Use Case für SCM

Wie Track and Trace mit Blockchain funktioniert

06.12.2018 von Kai Baumann, Johanna Supe und Robert Bosch  IDG ExpertenNetzwerk
Blockchain-Technologie ermöglicht es, Daten und Informationen dezentral, transparent und für einen bestimmten Teilnehmerkreis zugänglich zu machen. Blockchain bietet sich sehr gut an, um viele Probleme im Supply Chain Management zu lösen.
  • Spätestens wenn ein Produkt das Unternehmen verlässt, weiß niemand mehr genau, wo es sich gerade befindet und was mit ihm passiert.
  • Das Problem der Nachverfolgung kann mit Blockchain-Technologie gelöst werden.
  • Ein Track & Trace Use Cases zeigt den Ablauf einer lückenlosen und sicheren Rückverfolgbarkeit.
  • Skalierbarkeit, Integration in die IT-Landschaft und Rechtsfragen bedeuten noch Hindernisse bei Blockchain-Projekten.
Die Blockchain-Industrie befindet sich noch in den frühen Entwicklungsstadien.
Foto: Andrey Suslov - shutterstock.com

Der Wandel im industriellen Sektor durch die fortschreitende Vernetzung von Kunden, Produkten und Wertschöpfungsketten, stellt Unternehmen vor starke Herausforderungen wie erhöhte Kundenerwartungen und Kostendruck in der Produktion und Logistik. Der Begriff Industrie 4.0 fasst die Digitalisierung und die damit verbundenen Aspekte der vernetzten Organisationen und Prozesse zusammen.

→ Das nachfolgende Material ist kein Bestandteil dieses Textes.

(** * PostPanel: the timeline assembly of [src/components/structures/PostPanel.js]

    A shallow embedding of the stateful core of the [PostPanel] React
    component: the visibility filter, the continuation detector, the read
    receipt aggregator, the read-marker lifecycle and the assembly of the
    render list, followed by the properties the specification states about
    them. *)

From Stdlib Require Import List String Ascii ZArith NArith Bool Lia Arith.
From Stdlib Require Import Sorting.Permutation Sorting.Sorted.
Import ListNotations.
Local Open Scope string_scope.
Local Open Scope list_scope.
Local Open Scope Z_scope.

(** ** JavaScript values used by the component *)

(** [x === y] on two optional strings ([None] stands for an absent value). *)
Definition opt_str_eqb (a b : option string) : bool :=
  match a, b with
  | Some x, Some y => String.eqb x y
  | None, None => true
  | _, _ => false
  end.

(** Truthiness of a string: the empty string is falsy. *)
Definition truthy (s : string) : bool := negb (String.eqb s "").

(** Truthiness of a possibly absent string. *)
Definition truthy_opt (s : option string) : bool :=
  match s with
  | Some x => truthy x
  | None => false
  end.

Definition opt_str_dec (a b : option string) : {a = b} + {a <> b}.
Proof. decide equality; apply string_dec. Defined.

(** [arr.includes(x)] on an array of strings. *)
Definition includes (arr : list string) (x : string) : bool :=
  existsb (String.eqb x) arr.

(** Outcome of a method call: a normal return or a thrown exception.
    [OutOfFuel]: the recursion went deeper than the fuel given.
    [Unsupported]: the call assigns to the key [__proto__] of an object,
    which replaces the prototype of the object; objects with another
    prototype than [Object.prototype] are not described here, and nothing is
    said of what the component does from there on. *)
Inductive exn : Type := TypeError.

Inductive outcome (A : Type) : Type :=
| Returns (a : A)
| Throws (e : exn)
| OutOfFuel
| Unsupported.

Arguments Returns {A} a.
Arguments Throws {A} e.
Arguments OutOfFuel {A}.
Arguments Unsupported {A}.

Definition bind {A B : Type} (m : outcome A) (k : A -> outcome B) : outcome B :=
  match m with
  | Returns a => k a
  | Throws e => Throws e
  | OutOfFuel => OutOfFuel
  | Unsupported => Unsupported
  end.

Notation "'do' x <- m ; k" := (bind m (fun x => k))
  (at level 10, x pattern, m at level 100, k at level 200).

(** ** Stable insertion sort, the model of [Array.prototype.sort] *)

Section Isort.
Variable A : Type.
(** [le x y]: the comparator does not put [y] before [x]. *)
Variable le : A -> A -> bool.

Fixpoint insert (x : A) (l : list A) : list A :=
  match l with
  | [] => [x]
  | y :: l' => if le x y then x :: y :: l' else y :: insert x l'
  end.

Fixpoint isort (l : list A) : list A :=
  match l with
  | [] => []
  | x :: l' => insert x (isort l')
  end.

Definition sorted (l : list A) : Prop :=
  StronglySorted (fun x y => le x y = true) l.

End Isort.

Arguments insert {A} le x l.
Arguments isort {A} le l.
Arguments sorted {A} le l.

(** ** Plain JavaScript objects used as maps

    An object is the list of its own properties in insertion order; its
    prototype is [Object.prototype].  Assigning to an existing key keeps the
    key's position; assigning to a new key appends it.  [for (k in o)]
    visits the array-index keys (canonical numeric strings up to
    [2^32 - 2]) first, in ascending numeric order, then the other keys in
    insertion order; the properties of [Object.prototype] are not
    enumerable.  A lookup [o[k]] that finds no own property finds the
    property of [Object.prototype] with that name, if there is one. *)

(** The names of the properties of [Object.prototype]. *)
Definition object_prototype : list string :=
  ["constructor"; "__defineGetter__"; "__defineSetter__"; "hasOwnProperty";
   "__lookupGetter__"; "__lookupSetter__"; "isPrototypeOf";
   "propertyIsEnumerable"; "toString"; "valueOf"; "__proto__";
   "toLocaleString"].

Definition inherited (k : string) : bool := includes object_prototype k.

Definition digit_of (c : ascii) : option N :=
  let n := N_of_ascii c in
  if (N.leb 48 n && N.leb n 57)%bool then Some (n - 48)%N else None.

Fixpoint parse_digits (s : string) (acc : N) : option N :=
  match s with
  | EmptyString => Some acc
  | String c s' =>
      match digit_of c with
      | Some d => parse_digits s' (10 * acc + d)%N
      | None => None
      end
  end.

(** The array index a key denotes, if it is a canonical numeric string
    below [2^32 - 1]. *)
Definition array_index (k : string) : option N :=
  match k with
  | EmptyString => None
  | String c rest =>
      if (Ascii.eqb c "0" && negb (String.eqb rest ""))%bool then None
      else match parse_digits k 0 with
           | Some n => if N.ltb n 4294967295 then Some n else None
           | None => None
           end
  end.

Definition is_index (k : string) : bool :=
  match array_index k with Some _ => true | None => false end.

Definition index_of (k : string) : N :=
  match array_index k with Some n => n | None => 0%N end.

Section JsObject.
Variable V : Type.

Definition obj : Type := list (string * V).

Definition obj_empty : obj := [].

(** The own property [k] of [o], if it has one. *)
Fixpoint obj_get (o : obj) (k : string) : option V :=
  match o with
  | [] => None
  | (k', v) :: o' => if String.eqb k k' then Some v else obj_get o' k
  end.

(** The object with its own property [k] set to [v]. *)
Fixpoint obj_set (o : obj) (k : string) (v : V) : obj :=
  match o with
  | [] => [(k, v)]
  | (k', v') :: o' =>
      if String.eqb k k' then (k', v) :: o' else (k', v') :: obj_set o' k v
  end.

Definition obj_keys (o : obj) : list string := map fst o.

(** [o.hasOwnProperty(k)] *)
Definition obj_has (o : obj) (k : string) : bool :=
  match obj_get o k with Some _ => true | None => false end.

(** What a lookup [o[k]] finds: an own property, the property [k] of
    [Object.prototype] (a function, or for [__proto__] the prototype itself:
    truthy, and not an array), or [undefined]. *)
Inductive property : Type :=
| Own (v : V)
| Inherited (k : string)
| Undefined.

(** [o[k]] *)
Definition js_get (o : obj) (k : string) : property :=
  match obj_get o k with
  | Some v => Own v
  | None => if inherited k then Inherited k else Undefined
  end.

(** The truthiness of [o[k]] in an object whose own properties hold
    objects or arrays. *)
Definition js_has (o : obj) (k : string) : bool :=
  match js_get o k with
  | Undefined => false
  | _ => true
  end.

(** [o[k] = v]: sets the own property, except for the key [__proto__],
    where the assignment goes to the setter of [Object.prototype] and
    replaces the prototype of [o]. *)
Definition js_set (o : obj) (k : string) (v : V) : outcome obj :=
  if String.eqb k "__proto__" then Unsupported else Returns (obj_set o k v).

Definition entry_is_index (e : string * V) : bool := is_index (fst e).

Definition entry_le (e1 e2 : string * V) : bool :=
  N.leb (index_of (fst e1)) (index_of (fst e2)).

(** The properties in the order [for (k in o)] visits them. *)
Definition obj_entries (o : obj) : list (string * V) :=
  isort entry_le (filter entry_is_index o)
    ++ filter (fun e => negb (entry_is_index e)) o.

(** Representation invariant: a key occurs once. *)
Definition obj_wf (o : obj) : Prop := NoDup (obj_keys o).

End JsObject.

Arguments obj_empty {V}.
Arguments obj_get {V} o k.
Arguments obj_set {V} o k v.
Arguments obj_keys {V} o.
Arguments obj_has {V} o k.
Arguments Own {V} v.
Arguments Inherited {V} k.
Arguments Undefined {V}.
Arguments js_get {V} o k.
Arguments js_has {V} o k.
Arguments js_set {V} o k v.
Arguments obj_entries {V} o.
Arguments obj_wf {V} o.
Arguments entry_is_index {V} e.
Arguments entry_le {V} e1 e2.

(** ** Data model *)

(** A room member, as found in [event.sender] and returned by
    [room.getMember]. *)
Record RoomMember : Type := {
  userId : string;
  name : string;
  getMxcAvatarUrl : option string;
}.

(** [content['m.relates_to']['m.in_reply_to']] *)
Record InReplyTo : Type := {
  event_id : option string;
}.

(** [content['m.relates_to']] *)
Record RelatesTo : Type := {
  m_in_reply_to : option InReplyTo;
}.

(** A [MatrixEvent], by the accessors the component reads.  [status] and
    [getAssociatedStatus] are absent ([None]) or a status name.
    [identity] stands for the object itself: two events are the same object
    exactly when their identities are equal, whatever their fields. *)
Record MatrixEvent : Type := {
  identity : nat;
  getId : string;
  getTxnId : option string;
  sender : option RoomMember;
  getSender : string;
  getType : string;
  getTs : Z;
  isRedacted : bool;
  status : option string;
  getAssociatedStatus : option string;
  m_relates_to : option RelatesTo;
}.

Durch die immer stärker wachsende Verknüpfung der Beschaffungs- und Absatzmärkte, sind die Unternehmen - vorwiegend aus dem industriellen Sektor - dazu gezwungen, Kommunikationsnetzwerke auszubauen und ihre Supply Chain Prozesse zu optimieren.

Hintergrund ist der stetig wachsende Bedarf von Informationsflüssen, wie zum Beispiel die Verortung und der Zustand von Gütern, Zahlungsströme und Daten für die Realtime-Steuerung von Produktionsstätten und Materialflusssystemen. Neben den Themenfeldern in der Logsitik, wie Effizienz in der Materialsteuerung auf Basis autonomer Agenten und die Etablierung schnittstellenübergreifender Datensicherheit, liegt ein weiterer Fokus auf der Thematik Internet der Dinge (Internet of Things oder IoT). Die grundsätzliche Frage ist, wie Unternehmen Anforderungen der Digitalisierung und der damit einhergehenden wachsenden Zusammenarbeit effizient und sicher gerecht werden können.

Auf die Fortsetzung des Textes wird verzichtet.